| What the task requires |
From the first line of the data below through the line holding "Definition ex_merkle_root : Bytes", write out each line exactly as it stands.

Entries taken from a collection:
(* ===== verification/TransitionExample.v ===== *)
(** * TransitionExample: two blocks with their state proofs

    A concrete pair of guest inputs over one account, built with a toy digest in
    place of the three hash functions.  The state tree holds the seven leaves of
    the state and one more, so that it is one mountain of height three. *)
From S2P Require Import Prelude Types Order MmConstraint Account Digest Snapshots Finalize Witness Sidecar SettlementVerifier MatchVerifier OrdersVerifier L1Protocol DepositFrontier AccountKeys Signing KeyTransition WitnessBytes BridgeSidecar SidecarMarkets StateCommitment StateBinding BlockChain Mmr QmdbProof ZkTransition EpochTransition.

(** ** A state tree of seven leaves *)

Section tree.
Context (leaves : list (Bytes * Bytes)).

Definition ex_next (i : nat) : Bytes := (leaves !!! ((i + 1) mod length leaves)%nat).1.
Definition ex_operation (i : nat) : Bytes :=
  match leaves !! i with
  | Some (k, v) => match encode_qmdb_update_operation k v (ex_next i) with Ok o => o | _ => [] end
  | None => []
  end.

(** The digest of a subtree, and the digests a proof of location [loc] needs from it. *)
Fixpoint ex_node (height : nat) (pos leaf_start : Z) : Bytes :=
  match height with
  | O => mmr_leaf_digest ex_digest pos (ex_operation (Z.to_nat leaf_start))
  | S h => mmr_node_digest ex_digest pos (ex_node h (pos - 2 ^ Z.of_nat height) leaf_start) (ex_node h (pos - 1) (leaf_start + 2 ^ Z.of_nat h))
  end.
Fixpoint ex_siblings (height : nat) (pos leaf_start loc : Z) : list Bytes :=
  if (leaf_start <=? loc) && (loc <? leaf_start + 2 ^ Z.of_nat height) then
    match height with
    | O => []
    | S h => ex_siblings h (pos - 2 ^ Z.of_nat height) leaf_start loc ++ ex_siblings h (pos - 1) (leaf_start + 2 ^ Z.of_nat h) loc
    end
  else [ex_node height pos leaf_start].

Definition ex_chunk : Bytes := 127 :: replicate 31 0.
Definition ex_merkle_root : Bytes := match mmr_root ex_digest 8 0 0 [ex_node 3 14 0] with Ok r => r | _ => [] end.
Definition ex_tree_root : Bytes := ex_digest (replicate 32 9 ++ ex_merkle_root ++ be_bytes 8 8 ++ ex_digest ex_chunk).
Definition ex_leaf_proof (i : nat) : QmdbStateKeyValueProof :=
  mkQmdbStateKeyValueProof (mkQmdbStateOperationProof (Z.of_nat i) ex_chunk
    (mkQmdbStateRangeProof 8 0 (ex_siblings 3 14 0 (Z.of_nat i)) (Some (ex_digest ex_chunk)) (replicate 32 9))) (ex_next i).
End tree.

Definition ex_leaves : list (Bytes * Bytes) := state_root_leaves ex_digest [ex_link_account] ex_link_sidecar.
Definition ex_root : Bytes := Eval vm_compute in ex_tree_root ex_leaves.
Definition ex_proof : QmdbStateRootProof := Eval vm_compute in mkQmdbStateRootProof (ex_leaf_proof ex_leaves <$> seq 0 (length ex_leaves)).

Lemma ex_root_opens : verify_qmdb_state_root_for ex_digest ex_root ex_leaves ex_proof = Ok ().
Proof. vm_compute. reflexivity. Qed.
Lemma ex_root_binds : verify_qmdb_state_root_for ex_digest ex_root (reverse ex_leaves) ex_proof = Err (Zk.StateRootProofVerificationFailed 0).
Proof. vm_compute. reflexivity. Qed.

(** ** The blocks *)

Definition ex_events : Bytes := Eval vm_compute in match guest_compute_events_root ex_digest ex_link1 with Ok r => r | _ => [] end.
Definition ex_step_header (height : Z) (parent : Bytes) : WitnessBlockHeader := mkWitnessBlockHeader height parent ex_root ex_events 0 0 (1000 * height).
Definition ex_input (w : BlockWitness) (pre : QmdbStateRootProof) : StateTransitionGuestInput :=
  mkStateTransitionGuestInput (public_inputs_from_witness_and_provider_refs ex_digest w [[1; 2]]) w [[1; 2]] ex_proof pre.
Definition ex_block1 : BlockWitness := ex_link_block (ex_step_header 1 (replicate 32 0)) None.
Definition ex_block2 : BlockWitness := ex_link_block (ex_step_header 2 (hash_header ex_digest (bw_header ex_block1))) (Some (bw_header ex_block1)).
Definition ex_input1 : StateTransitionGuestInput := ex_input ex_block1 (mkQmdbStateRootProof []).
Definition ex_input2 : StateTransitionGuestInput := ex_input ex_block2 ex_proof.
Definition ex_claim : EpochTransitionPublicInputs :=
  Eval vm_compute in match ofold (push ex_digest ex_digest ex_digest (λ _ _ _, true) map_to_list) (EpochTransitionAccumulator_new ex_digest) [ex_input1; ex_input2] with
  | Ok a => match finish a with Ok p => p | _ => mkEpochTransitionPublicInputs 0 0 [] [] 0 [] [] [] 0 end
  | _ => mkEpochTransitionPublicInputs 0 0 [] [] 0 [] [] [] 0
  end.
Lemma ex_input1_ok : verify_state_transition_input ex_digest ex_digest ex_digest (λ _ _ _, true) map_to_list ex_input1 = Ok (state_transition_public_input_hash ex_digest (gi_public_inputs ex_input1)).
Proof. vm_compute. reflexivity. Qed.
Lemma ex_epoch_ok : verify_epoch_transition_inputs ex_digest ex_digest ex_digest (λ _ _ _, true) map_to_list ex_claim [ex_input1; ex_input2] = Ok (epoch_transition_public_input_hash ex_digest ex_claim).
Proof. vm_compute. reflexivity. Qed.
(** The second block alone does not start the claimed range, and the blocks
    out of order do not chain. *)
Lemma ex_epoch_swapped : verify_epoch_transition_inputs ex_digest ex_digest ex_digest (λ _ _ _, true) map_to_list ex_claim [ex_input2; ex_input1] = Err (Epoch.NonConsecutiveHeight 1 3 1).
Proof. vm_compute. reflexivity. Qed.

| Result below |
(* ===== verification/TransitionExample.v ===== *)
(** * TransitionExample: two blocks with their state proofs

    A concrete pair of guest inputs over one account, built with a toy digest in
    place of the three hash functions.  The state tree holds the seven leaves of
    the state and one more, so that it is one mountain of height three. *)
From S2P Require Import Prelude Types Order MmConstraint Account Digest Snapshots Finalize Witness Sidecar SettlementVerifier MatchVerifier OrdersVerifier L1Protocol DepositFrontier AccountKeys Signing KeyTransition WitnessBytes BridgeSidecar SidecarMarkets StateCommitment StateBinding BlockChain Mmr QmdbProof ZkTransition EpochTransition.

(** ** A state tree of seven leaves *)

Section tree.
Context (leaves : list (Bytes * Bytes)).

Definition ex_next (i : nat) : Bytes := (leaves !!! ((i + 1) mod length leaves)%nat).1.
Definition ex_operation (i : nat) : Bytes :=
  match leaves !! i with
  | Some (k, v) => match encode_qmdb_update_operation k v (ex_next i) with Ok o => o | _ => [] end
  | None => []
  end.

(** The digest of a subtree, and the digests a proof of location [loc] needs from it. *)
Fixpoint ex_node (height : nat) (pos leaf_start : Z) : Bytes :=
  match height with
  | O => mmr_leaf_digest ex_digest pos (ex_operation (Z.to_nat leaf_start))
  | S h => mmr_node_digest ex_digest pos (ex_node h (pos - 2 ^ Z.of_nat height) leaf_start) (ex_node h (pos - 1) (leaf_start + 2 ^ Z.of_nat h))
  end.
Fixpoint ex_siblings (height : nat) (pos leaf_start loc : Z) : list Bytes :=
  if (leaf_start <=? loc) && (loc <? leaf_start + 2 ^ Z.of_nat height) then
    match height with
    | O => []
    | S h => ex_siblings h (pos - 2 ^ Z.of_nat height) leaf_start loc ++ ex_siblings h (pos - 1) (leaf_start + 2 ^ Z.of_nat h) loc
    end
  else [ex_node height pos leaf_start].

Definition ex_chunk : Bytes := 127 :: replicate 31 0.
Definition ex_merkle_root : Bytes := match mmr_root ex_digest 8 0 0 [ex_node 3 14 0] with Ok r => r | _ => [] end.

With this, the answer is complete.